In 1908, the poet T.E. Hulme gave a famous speech at in which he laid out the programme for modernist poetry, inveighing in vigorous language against rhyme and meter. His influence was already considerable by that time, and his address would both solidify his position and influence English literature for the rest of the 20th century:

Regular metre to this impressionist poetry is cramping, jangling, meaningless, and out of place. Into the delicate pattern of images and colour it introduces the heavy, crude pattern of rhetorical verse. It destroys the effect just as a barrel organ does, when it intrudes into the subtle interwoven harmonies of the modern symphony. It is a delicate and difficult art, that of evoking an image, of fitting the rhythm to the idea, and one is tempted to fall back to the comforting and easy arms of the old, regular metre, which takes away all the trouble for us.

Metered verse was, for Hulme and the other modernist poets, a crutch and an obstacle to authentic poetic expression. And rhyme, though already failing by the time that Hulme gave his speech, lost any chance of its survival as a vigorous part of modern poetry by this salvo. The edicts of Hulme and his influential cabal of modern poets (including Ezra Pound, James Joyce, and others) effectively directed the mainstream of English-language poetry (and, to a large degree, its prose) for the rest of the century.

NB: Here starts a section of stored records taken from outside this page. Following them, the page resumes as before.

(* ===== verification/ProtocolTests.v ===== *)
(** * The repository's unit tests of the session protocol, run on the model
      (the [tests] modules of shuttle/src/session/, shuttle/src/server/session_loop.rs)

    Each test is a definition with the test's name: [true] exactly when all its assertions hold of
    the definitions of this development.  A pair of duplex streams is the two [outgoing] and
    [incoming] sides; what a test leaves to the scheduler is the schedule it names. *)
From S2P Require Import Prelude.
From stdpp Require Import strings gmap.
From S2P Require Import Time Stream Frame Opt Lifecycle Trojan Relay SessionLoop.
From S2P Require Negotiate Keepalive.
Open Scope Z_scope.

(** [assert!(matches!(..))] and [assert_eq!] on results. *)
Definition is_err {E A} (m : res E A) (check : E -> bool) : bool :=
  match m with Err e => check e | _ => false end.
Definition is_value {E A} `{!EqDecision A} (m : res E A) (a : A) : bool :=
  match m with Ok b => bool_decide (b = a) | _ => false end.

(** ** frame.rs *)

Definition round_trips_each_frame_variant : bool :=
  let frames := [
    ClientHello PROTOCOL_VERSION 258;
    OpenRequest 1 3 (byte_string "example.com") 443;
    Data (byte_string "hello world");
    EndRequest 1;
    Reset 2;
    Ping 16909060;
    Pong 84281096;
    Close 3] in
  forallb (fun frame =>
    match encode (E:=FrameError) frame [] with
    | Ok buf => is_value (decode buf) frame
    | _ => false
    end) frames.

All of which is preamble to something I heard a few weeks ago on This American Life. They commemorated the passing of one of their frequent contributors David Lakoff, with this excerpt from his new novel. Written in verse. In rhyming verse.

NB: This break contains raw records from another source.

(** * Personal Library Manager: the catalog core of [app.py]

    A shallow embedding of the class [LibraryManager] (load_library,
    save_library, add_book, remove_book, search_books, display_statistics)
    together with the part of Python's [json] module and of text I/O that
    the class drives.

    Conventions of the model.
    - A Python [str] is held as the string of its UTF-8 bytes, and the file
      on disk is a string of bytes as well: reading it in text mode is a check
      that the bytes decode.  Equality, emptiness and the substring test are
      the same on the bytes as on the characters (a character never starts
      inside the encoding of another one).
    - [str.lower] and [str.strip] are parameters of the methods that call
      them: their Unicode tables are Python's, not the repository's.
      [ascii_lower] and [ascii_strip] are what they do on ASCII text, and are
      what the examples run.
    - A Python [str] that holds a lone surrogate, as [json.load] builds one
      from an escape, is held with the surrogate in its three-byte form:
      those are the strings whose bytes do not decode, and the ones that
      a file opened with [encoding="utf-8"] refuses to write.
    - A Python [int] is a [Z], of any size; [str] and [int] convert no more
      than 4300 digits.  A Python [float] is the rational it denotes, and
      division and multiplication round to binary64.
    - The recursion limit of the interpreter is not modelled.  What is
      stated about reading is stated of the absent file, of files whose
      bytes do not decode, of files that [save_library] wrote, and of files
      from which the constructor is assumed to have built its library.
    - The storage location is writable and, when present, a regular file.
      The translation of line ends in text mode is left out: it only turns
      one JSON blank into another. *)

From Stdlib Require Import String Ascii List ZArith NArith QArith Bool Lia.
From Stdlib Require Import Qpower Qround Qabs Lqa.
From Stdlib Require Import Decimal DecimalString DecimalZ.
From Stdlib Require Import Floats Uint63.
Import ListNotations.
Local Close Scope Q_scope.
Local Open Scope string_scope.
Local Open Scope list_scope.

(* ------------------------------------------------------------------ *)
(** ** Characters and text *)

Definition code (c : ascii) : N := N_of_ascii c.

Definition dquote : ascii := "034"%char.
Definition backslash : ascii := "\"%char.
Definition newline : ascii := "010"%char.

Definition dq : string := String dquote EmptyString.
Definition nl : string := String newline EmptyString.

(** [x in string.whitespace] for an ASCII character, as [str.isspace] has it:
    tab, line feed, vertical tab, form feed, carriage return, the four
    separators 0x1c-0x1f and the space. *)
Definition is_space (c : ascii) : bool :=
  let n := code c in
  ((9 <=? n) && (n <=? 13) || (28 <=? n) && (n <=? 32))%N.

(** [c.lower()] on an ASCII character. *)
Definition lower_char (c : ascii) : ascii :=
  let n := code c in
  if ((65 <=? n) && (n <=? 90))%N then ascii_of_N (n + 32) else c.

It was sadness that gripped him far more than the fear
that, if facing the truth, he had maybe a year.
When poetic phrases like “eyes, look your last”
become true, all you want is to stay, to hold fast.  
A new, fierce attachment to all of this world
now pierced him. It stabbed like a deity-hurled
lightning bolt, lancing him, sent from above, 
left him giddy and tearful. It felt like young love.

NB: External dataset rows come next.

(** * f1n: portfolio store, market-data gateway and valuation

    A shallow embedding of [models.py], [portfolio_manager.py],
    [fmp_client.py] and the portfolio tools of [main.py], with the
    properties of the specification stated over it.

    Conventions of the embedding
    - a Python [float] is an IEEE binary64 number: Rocq's primitive [float];
    - a Python [str] is a [string]; [str.upper] is modelled on ASCII letters
      (ticker symbols), other bytes are left as they are;
    - a Python [dict] used as a map is a [gmap] with string keys;
    - module-level state ([USER_DATA], the file behind [DATA_FILE]) and the
      outbound HTTP traffic live in one [world] record that every operation
      threads; an exception ends the operation and keeps the mutations made
      before it, as in Python;
    - tool invocations are modelled one at a time (no interleaving of
      coroutines). *)

From Stdlib Require Import Ascii String PrimFloat.
From stdpp Require Import gmap strings list fin_maps pretty.

(** ** Strings *)

Definition ascii_upper (c : ascii) : ascii :=
  let n := nat_of_ascii c in
  if Nat.leb 97 n && Nat.leb n 122 then ascii_of_nat (n - 32) else c.

(** [str.upper()] *)
Fixpoint upper (s : string) : string :=
  match s with
  | EmptyString => EmptyString
  | String c r => String (ascii_upper c) (upper r)
  end.

(** ** models.py *)

(** The dictionaries that [model_dump] produces for a holding come in two
    shapes: [{ticker, quantity, avg_cost, purchase_date}] for stocks and
    crypto, and [{ticker, units, avg_nav, purchase_date}] for funds. *)
Inductive asset_dict :=
| QuantityCost (ticker : string) (quantity avg_cost : float)
    (purchase_date : option string)
| UnitsNav (ticker : string) (units avg_nav : float)
    (purchase_date : option string).

(** [asset['ticker']] *)
Definition dict_ticker (asset : asset_dict) : string :=
  match asset with
  | QuantityCost t _ _ _ => t
  | UnitsNav t _ _ _ => t
  end.

Module StockHolding.
Record t := mk
  { ticker : string; quantity : float; avg_cost : float;
    purchase_date : option string }.

Definition model_dump (h : t) : asset_dict :=
  QuantityCost (ticker h) (quantity h) (avg_cost h) (purchase_date h).

(** [None] stands for pydantic's [ValidationError] (a required field is
    missing). *)
Definition model_validate (d : asset_dict) : option t :=
  match d with
  | QuantityCost tk q c pd => Some (mk tk q c pd)
  | UnitsNav _ _ _ _ => None
  end.
End StockHolding.

Module MutualFundHolding.
Record t := mk
  { ticker : string; units : float; avg_nav : float;
    purchase_date : option string }.

Definition model_dump (h : t) : asset_dict :=
  UnitsNav (ticker h) (units h) (avg_nav h) (purchase_date h).

Definition model_validate (d : asset_dict) : option t :=
  match d with
  | UnitsNav tk u n pd => Some (mk tk u n pd)
  | QuantityCost _ _ _ _ => None
  end.
End MutualFundHolding.

Module CryptoHolding.
Record t := mk
  { ticker : string; quantity : float; avg_cost : float;
    purchase_date : option string }.

Definition model_dump (h : t) : asset_dict :=
  QuantityCost (ticker h) (quantity h) (avg_cost h) (purchase_date h).

Definition model_validate (d : asset_dict) : option t :=
  match d with
  | QuantityCost tk q c pd => Some (mk tk q c pd)
  | UnitsNav _ _ _ _ => None
  end.
End CryptoHolding.

Module Portfolio.
Record t := mk
  { stocks : list StockHolding.t;
    mutual_funds : list MutualFundHolding.t;
    crypto : list CryptoHolding.t }.

(** The dictionary of a portfolio has exactly the three field names as
    keys. *)
Definition model_dump (p : t) : gmap string (list asset_dict) :=
  <["stocks" := StockHolding.model_dump <$> stocks p]>
    (<["mutual_funds" := MutualFundHolding.model_dump <$> mutual_funds p]>
       (<["crypto" := CryptoHolding.model_dump <$> crypto p]> ∅)).

(** Every field has the default [[]]; keys that are no field are ignored. *)
Definition model_validate (d : gmap string (list asset_dict)) : option t :=
  s ← mapM StockHolding.model_validate (default [] (d !! "stocks"));
  m ← mapM MutualFundHolding.model_validate (default [] (d !! "mutual_funds"));
  c ← mapM CryptoHolding.model_validate (default [] (d !! "crypto"));
  Some (mk s m c).
End Portfolio.

(** ** The world: process state, persisted file, outbound requests *)

Inductive exn :=
| KeyError (key : string)
| ValidationError.

Inductive outcome (A : Type) :=
| Return (a : A)
| Raise (e : exn).
Arguments Return {A} a.
Arguments Raise {A} e.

Listen to the whole episode here..

And I could only think: rhyme is back, baby.

Of course one admittedly quirky novel doesn’t make a trend. But it’s one of several examples I’ve met lately of significant literary projects written in rhyming verse, which does suggest that there’s something in the water. Part of it is the hipster mentality—all of the examples that I’ve heard have been rhyming couplets, the cheesiest form of rhyme, the literary equivalent of wearing your dad’s chunky black glasses and plaid sweater vest. Part of it is 21st century remix culture, playing on old discredited poetic forms just for contrast and quirk.

And some of it is the inevitable tendency of "progress" to turn on its ancestors. (This is something that I’ve remarked on before,) Once you embrace novelty and progression as literary virtues, you set yourself up to be rejected a few generations down the line once your radical, progressive views have become commonplace. I don’t know if there’s any forceful rejection of unrhymed poetry going on here, and there certainly doesn’t seem to be any kind of organized pro-rhyme school of poetry coming together. Literature in the early 21st century does not seem to lend itself to that sort of movement-building. Instead, it’s just that rhyme is becoming hip. And being hip is a more powerful motivator than being progressive ever was.

Which brings me to my real point: "progress" and "novelty" are terrible things to hold as literary virtues. Hipsterism is better, but only a little.

(Also, rhyme is awesome, but I still don’t think I want to read an entire rhyming novel.)

1 Comment

  1. I like to think of this post as “The Abjection of the Past” part two. 🙂 People who don’t do enough historical study of the arts often don’t realize that today’s avant garde is often shamelessly stealing from the pop or folk culture that was dominant a century or three earlier. I’d use Stravinsky as an example but that would take too long. T. S. Eliot was considered hot stuff as a modernist in the 1920s to 1930s but he unabashedly praised John Donne. Then again, it was hip to like Donne at that point, I guess because at least he wasn’t the Bard.